Ron is one of thousands of older South Australians who are pledging to prioritise their fitness in 2017. Their first port of call is often Strength for Life, a fitness program developed by COTA SA, which has grown significantly over the past five years as people look to improve their quality of life in their later years.

COTA SA Chief Executive, Jane Mussared predicts more older people will pledge to ‘get fit' as part of their 2017 New Year's resolution.

"Strength for Life has grown significantly over the past five years with a 35 per cent increase in participants and an additional 30 centres opened to meet growing demand," Ms Mussared said.

"February is typically the most popular time at our Strength for Life centres and we expect 2017 to be one of our busiest years yet.

"Thanks to increased public awareness surrounding the benefits of exercise later in life, as well as the availability of programs like Strength for Life that were designed specifically for the growing  number of older people, we are seeing more people embrace the opportunity to get fit.

Ms Mussared said exercise tends to become less of a priority as people enter their 30s, probably because of family and career demands.

"However what we are seeing is an opportunity for people to get back into exercise in their 50s, 60s and 70s. They often have more time to prioritise exercise and they understand its importance to  their ongoing health.

"The good news is that in recent times there's been a trend with more people making the most of this opportunity, and this has been particularly evident through the demand experienced for our  Strength for Life program," Ms Mussared said.

"We've gone from 60 centres to 90 in the past five years with more than 3,000 attendees per week from all age groups taking a renewed interest in building their strength and fitness."

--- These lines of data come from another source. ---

(* ===== verification/Prometheus.v ===== *)
(** The Prometheus client library, as src/internal/metrics/metrics.go uses it.

    The client is an interface with the laws its documentation states: a name is
    registered once; an update names as many label values as the metric has
    labels, all valid UTF-8, and changes one value.  Anything else may panic,
    which is [None].  Values are integers where the library has a [float64], and
    of a histogram the number of observations is read. *)

From S2P Require Import Prelude Strconv Json JsonStruct.
From Stdlib Require Import Ascii.

Inductive metric_kind := Gauge | Counter | Histogram.
#[global] Instance metric_kind_eq_dec : EqDecision metric_kind.
Proof. solve_decision. Defined.

(** The options and label names a metric is created with. *)
Record desc := mkDesc { deKind : metric_kind; deName : string; deHelp : string; deLabels : list string }.

(** The names Prometheus accepts, for labels and, colons apart, for metrics. *)
Definition name_start (c : ascii) : bool := between 97 122 c || between 65 90 c || (bz c =? 95).
Definition name_char (c : ascii) : bool := name_start c || between 48 57 c.

Definition valid_ident (s : string) : bool :=
  match of_str s with [] => false | c :: rest => name_start c && forallb name_char rest end.

Definition acceptable (d : desc) : bool := valid_ident (deName d) && forallb valid_ident (deLabels d).

(** [Inc], [GaugeSet] and [Observe] are [WithLabelValues(...)] followed by the
    update of the metric of that name; [value] is what a scrape shows, 0 for
    labels not used yet. *)
Class Prometheus (Reg : Type) := {
  NewRegistry : Reg;
  MustRegister : desc -> Reg -> option Reg;
  Inc : string -> list string -> Reg -> option Reg;
  GaugeSet : string -> list string -> Z -> Reg -> option Reg;
  Observe : string -> list string -> Z -> Reg -> option Reg;
  described : string -> Reg -> option desc;
  value : string -> list string -> Reg -> Z;
}.

(** The value of one metric at some labels becomes [v]. *)
Definition changed {Reg} `{Prometheus Reg} (name : string) (lvs : list string) (v : Z) (reg reg' : Reg) : Prop :=
  (forall n, described n reg' = described n reg) /\ value name lvs reg' = v /\
  forall name' lvs', (name', lvs') <> (name, lvs) -> value name' lvs' reg' = value name' lvs' reg.

(** [reg] has the metric [name] of a kind, and it takes the label values [lvs]. *)
Definition takes {Reg} `{Prometheus Reg} (kind : metric_kind) (name : string) (lvs : list string) (reg : Reg) : Prop :=
  Forall utf8_str lvs /\ exists d, described name reg = Some d /\ deKind d = kind /\ length (deLabels d) = length lvs.

Class PrometheusLaws (Reg : Type) `{Prometheus Reg} : Prop := {
  new_described n : described n NewRegistry = None;
  new_value n lvs : value n lvs NewRegistry = 0;
  register_new d reg : described (deName d) reg = None -> acceptable d = true ->
    exists reg', MustRegister d reg = Some reg' /\ described (deName d) reg' = Some d /\
      (forall n, n <> deName d -> described n reg' = described n reg) /\
      (forall n lvs, value n lvs reg' = value n lvs reg);
  inc_counter name lvs reg : takes Counter name lvs reg ->
    exists reg', Inc name lvs reg = Some reg' /\ changed name lvs (value name lvs reg + 1) reg reg';
  set_gauge name lvs v reg : takes Gauge name lvs reg ->
    exists reg', GaugeSet name lvs v reg = Some reg' /\ changed name lvs v reg reg';
  observe_histogram name lvs v reg : takes Histogram name lvs reg ->
    exists reg', Observe name lvs v reg = Some reg' /\ changed name lvs (value name lvs reg + 1) reg reg';
}.

(** ** Counting events *)

(** An event is one increment of a counter: its name and its label values. *)
Abbreviation event := (string * list string)%type.

Fixpoint occ (k : event) (l : list event) : Z :=
  match l with [] => 0 | x :: l' => (if decide (x = k) then 1 else 0) + occ k l' end.

Lemma occ_app k l l' : occ k (l ++ l') = occ k l + occ k l'.
Proof. induction l as [|x l IH]; simpl; [done|]. rewrite IH. lia. Qed.

(** Compute the occurrences in a list written out. *)
Ltac occs := cbn [occ app]; repeat case_decide; simplify_eq; try lia.

(** ** Registries that hold given metrics *)

Section registered.
Context {Reg : Type} `{!Prometheus Reg, !PrometheusLaws Reg}.

(** [MustRegister] of all the collectors, in order. *)
Definition register_each (l : list desc) : option Reg :=
  foldl (fun o d => o ≫= MustRegister d) (Some NewRegistry) l.

Definition registered (l : list desc) (reg : Reg) : Prop := Forall (fun d => described (deName d) reg = Some d) l.

(** [name] is a metric of [l] of that kind with [n] labels. *)
Definition family (l : list desc) (kind : metric_kind) (name : string) (n : nat) : bool :=
  existsb (fun d => bool_decide (deName d = name) && bool_decide (deKind d = kind) && bool_decide (length (deLabels d) = n)) l.

(** Registering metrics of distinct, acceptable names succeeds and counts
    nothing. *)
Lemma register_all l :
  NoDup (deName <$> l) -> forallb acceptable l = true ->
  exists reg, register_each l = Some reg /\ (forall d, d ∈ l -> described (deName d) reg = Some d) /\
    (forall n, n ∉ (deName <$> l) -> described n reg = None) /\ forall n lvs, value n lvs reg = 0.
Proof.
  induction l as [|d l IH] using rev_ind; intros Hnd Hok.
  { exists NewRegistry. split_and!; [done|by intros d ?%elem_of_nil|intros; apply new_described|intros; apply new_value]. }
  rewrite fmap_app in Hnd. apply NoDup_app in Hnd as (Hnd & Hfresh & _).
  rewrite forallb_app in Hok. apply andb_true_iff in Hok as [Hok Hd]. simpl in Hd. rewrite andb_true_r in Hd.
  destruct (IH Hnd Hok) as (reg & Heq & Hin & Hout & Hz). unfold register_each in *. rewrite foldl_app, Heq. simpl.
  assert (Hd' : deName d ∉ (deName <$> l)) by (intros Hi; apply (Hfresh _ Hi); simpl; by apply list_elem_of_singleton).
  destruct (register_new d reg) as (reg' & Hr & Hnew & Hother & Hv); [by apply Hout|done|].
  exists reg'. split_and!; [done| | |intros; by rewrite Hv].
  - intros d' [Hin'| ->%list_elem_of_singleton]%elem_of_app; [|done]. rewrite Hother; [by apply Hin|].
    intros He. apply Hd'. rewrite <- He. by apply list_elem_of_fmap_2.
  - intros n Hn. rewrite fmap_app, not_elem_of_app in Hn. destruct Hn as [Hn Hn']. simpl in Hn'.
    rewrite Hother; [by apply Hout|]. intros ->. apply Hn'. by apply list_elem_of_singleton.
Qed.

Lemma register_registers l :
  NoDup (deName <$> l) -> forallb acceptable l = true ->
  exists reg, register_each l = Some reg /\ registered l reg /\ forall n lvs, value n lvs reg = 0.
Proof.
  intros Hnd Hok. destruct (register_all l Hnd Hok) as (reg & Heq & Hin & _ & Hz).
  exists reg. split_and!; [done|by apply Forall_forall|done].
Qed.

Section families.
Context (l : list desc).

Lemma family_described kind name n reg :
  registered l reg -> family l kind name n = true ->
  exists d, described name reg = Some d /\ deKind d = kind /\ length (deLabels d) = n.
Proof.
  intros Hreg (d & Hin%list_elem_of_In & Hm)%existsb_exists. apply andb_true_iff in Hm as [Hm Hlen%bool_decide_eq_true_1].
  apply andb_true_iff in Hm as [<-%bool_decide_eq_true_1 Hk%bool_decide_eq_true_1].
  exists d. split_and!; [|done|done]. unfold registered in Hreg. rewrite Forall_forall in Hreg. by apply Hreg.
Qed.

Lemma registered_takes kind name lvs reg :
  registered l reg -> family l kind name (length lvs) = true -> Forall utf8_str lvs -> takes kind name lvs reg.
Proof. intros Hreg Hm Hu. split; [done|]. by apply family_described. Qed.

Lemma changed_registered name lvs v reg reg' : registered l reg -> changed name lvs v reg reg' -> registered l reg'.
Proof. intros Hreg [Hd _]. eapply Forall_impl; [exact Hreg|]. intros d Hr. cbn beta in *. by rewrite Hd. Qed.

Lemma set_registered name lvs v reg :
  registered l reg -> family l Gauge name (length lvs) = true -> Forall utf8_str lvs ->
  exists reg', GaugeSet name lvs v reg = Some reg' /\ registered l reg' /\ changed name lvs v reg reg'.
Proof.
  intros Hreg Hm Hu. destruct (set_gauge name lvs v reg) as (reg' & Heq & Hc); [by apply registered_takes|].
  eauto using changed_registered.
Qed.

(** From [reg] to [reg'], the counters of [l] count the events [ev]. *)
Definition counts (reg : Reg) (ev : list event) (reg' : Reg) : Prop :=
  registered l reg' /\
  forall name n lvs, family l Counter name n = true -> value name lvs reg' = value name lvs reg + occ (name, lvs) ev.

Lemma counts_nil reg : registered l reg -> counts reg [] reg.
Proof. intros Hreg. split; [done|]. intros. simpl. lia. Qed.

Lemma counts_app reg ev reg1 ev' reg2 : counts reg ev reg1 -> counts reg1 ev' reg2 -> counts reg (ev ++ ev') reg2.
Proof.
  intros [_ H1] [Hreg H2]. split; [done|]. intros name n lvs Hf. rewrite (H2 _ _ _ Hf), (H1 _ _ _ Hf), occ_app. lia.
Qed.

Lemma inc_counts name lvs reg :
  registered l reg -> family l Counter name (length lvs) = true -> Forall utf8_str lvs ->
  exists reg', Inc name lvs reg = Some reg' /\ counts reg [(name, lvs)] reg'.
Proof.
  intros Hreg Hm Hu. destruct (inc_counter name lvs reg) as (reg' & Heq & Hc); [by apply registered_takes|].
  exists reg'. split; [done|]. split; [by eapply changed_registered|]. intros name' n lvs' _. cbn [occ].
  destruct Hc as (_ & Hv & Hkeep). case_decide as Hd; [injection Hd as <- <-; lia|]. rewrite Hkeep by congruence. lia.
Qed.

(** A metric that is not a counter. *)
Lemma changed_counts kind name lvs v reg reg' :
  registered l reg -> kind <> Counter -> family l kind name (length lvs) = true -> changed name lvs v reg reg' ->
  counts reg [] reg'.
Proof.
  intros Hreg Hk Hm Hc. split; [by eapply changed_registered|]. intros name' n lvs' Hf. cbn [occ].
  destruct (family_described _ _ _ _ Hreg Hm) as (d & Hd & Hdk & _). destruct (family_described _ _ _ _ Hreg Hf) as (d' & Hd' & Hdk' & _).
  destruct Hc as (_ & _ & Hkeep). rewrite Hkeep by congruence. lia.
Qed.

Lemma observe_counts name lvs v reg :
  registered l reg -> family l Histogram name (length lvs) = true -> Forall utf8_str lvs ->
  exists reg', Observe name lvs v reg = Some reg' /\ counts reg [] reg'.
Proof.
  intros Hreg Hm Hu. destruct (observe_histogram name lvs v reg) as (reg' & Heq & Hc); [by apply registered_takes|].
  exists reg'. split; [done|]. by eapply (changed_counts Histogram).
Qed.
End families.
End registered.

(** ** A registry *)

(** It keeps the laws, and panics on other names, kinds and numbers of labels. *)
Record registry := mkRegistry { regDescs : gmap string desc; regValues : gmap (string * list string) Z }.

Definition reg_value (name : string) (lvs : list string) (reg : registry) : Z := default 0 (regValues reg !! (name, lvs)).

Definition reg_update (kind : metric_kind) (name : string) (lvs : list string) (f : Z -> Z) (reg : registry)
    : option registry :=
  d ← regDescs reg !! name;
  if decide (deKind d = kind /\ length (deLabels d) = length lvs)
  then Some (mkRegistry (regDescs reg) (<[(name, lvs) := f (reg_value name lvs reg)]> (regValues reg))) else None.

#[export] Instance registry_prometheus : Prometheus registry := {
  NewRegistry := mkRegistry ∅ ∅;
  MustRegister d reg :=
    if decide (regDescs reg !! deName d = None /\ acceptable d = true)
    then Some (mkRegistry (<[deName d := d]> (regDescs reg)) (regValues reg)) else None;
  Inc name lvs := reg_update Counter name lvs (fun n => n + 1);
  GaugeSet name lvs v := reg_update Gauge name lvs (fun _ => v);
  Observe name lvs _ := reg_update Histogram name lvs (fun n => n + 1);
  described name reg := regDescs reg !! name;
  value := reg_value;
}.

Lemma reg_update_changes kind name lvs f reg :
  takes kind name lvs reg -> exists reg', reg_update kind name lvs f reg = Some reg' /\ changed name lvs (f (value name lvs reg)) reg reg'.
Proof.
  intros (_ & d & Hd & Hk & Hl). cbn in Hd. unfold reg_update. rewrite Hd. cbn [mbind option_bind].
  rewrite decide_True by done. eexists. split; [done|]. split_and!; cbn; [done| |].
  - unfold reg_value. cbn. by rewrite lookup_insert_eq.
  - intros name' lvs' Hne. unfold reg_value. cbn. by rewrite lookup_insert_ne.
Qed.

#[export] Instance registry_laws : PrometheusLaws registry.
Proof.
  split; [done|done| |intros; by apply reg_update_changes..].
  intros d reg Hnone Hok. cbn in *. rewrite decide_True by done. eexists. split; [done|]. split_and!; [|intros n Hn|done];
    cbn; [apply lookup_insert_eq|by rewrite lookup_insert_ne].
Qed.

Ms Mussared said the benefits of regular exercise among older people are well known and  sometimes it's just a case of helping people to overcome small barriers.

"Exercise and strength building has positive outcomes for all generations. Exercise is associated with preventing future health issues, as well as ongoing lifestyle benefits including social interaction, staying connected with the community and improving mental wellbeing," Ms Mussared said.

"The most common barriers that prevent older people from exercising relate to a lack of awareness, not knowing where to start or a lack of confidence. This could be from bad experiences in the past, not knowing what strength training is or what programs are available, or a misconception that they  have to get fit before they can start the program.

"The great thing about Strength for Life is it is specifically for older people and it's a progressive program that aims to help people build strength over time with professional supervision, a commitment to best practice and safe, tailored regimes," she said.

Running for the past 12 years, Strength for Life is an accredited program developed by COTA SA and run by various fitness providers throughout South Australia. To access the program, people can contact COTA SA and ask for our accredited provider list or download it from our COTA SA website. Then it is simply a matter of filling out an enrolmentform and undertaking a pre-activity assessment.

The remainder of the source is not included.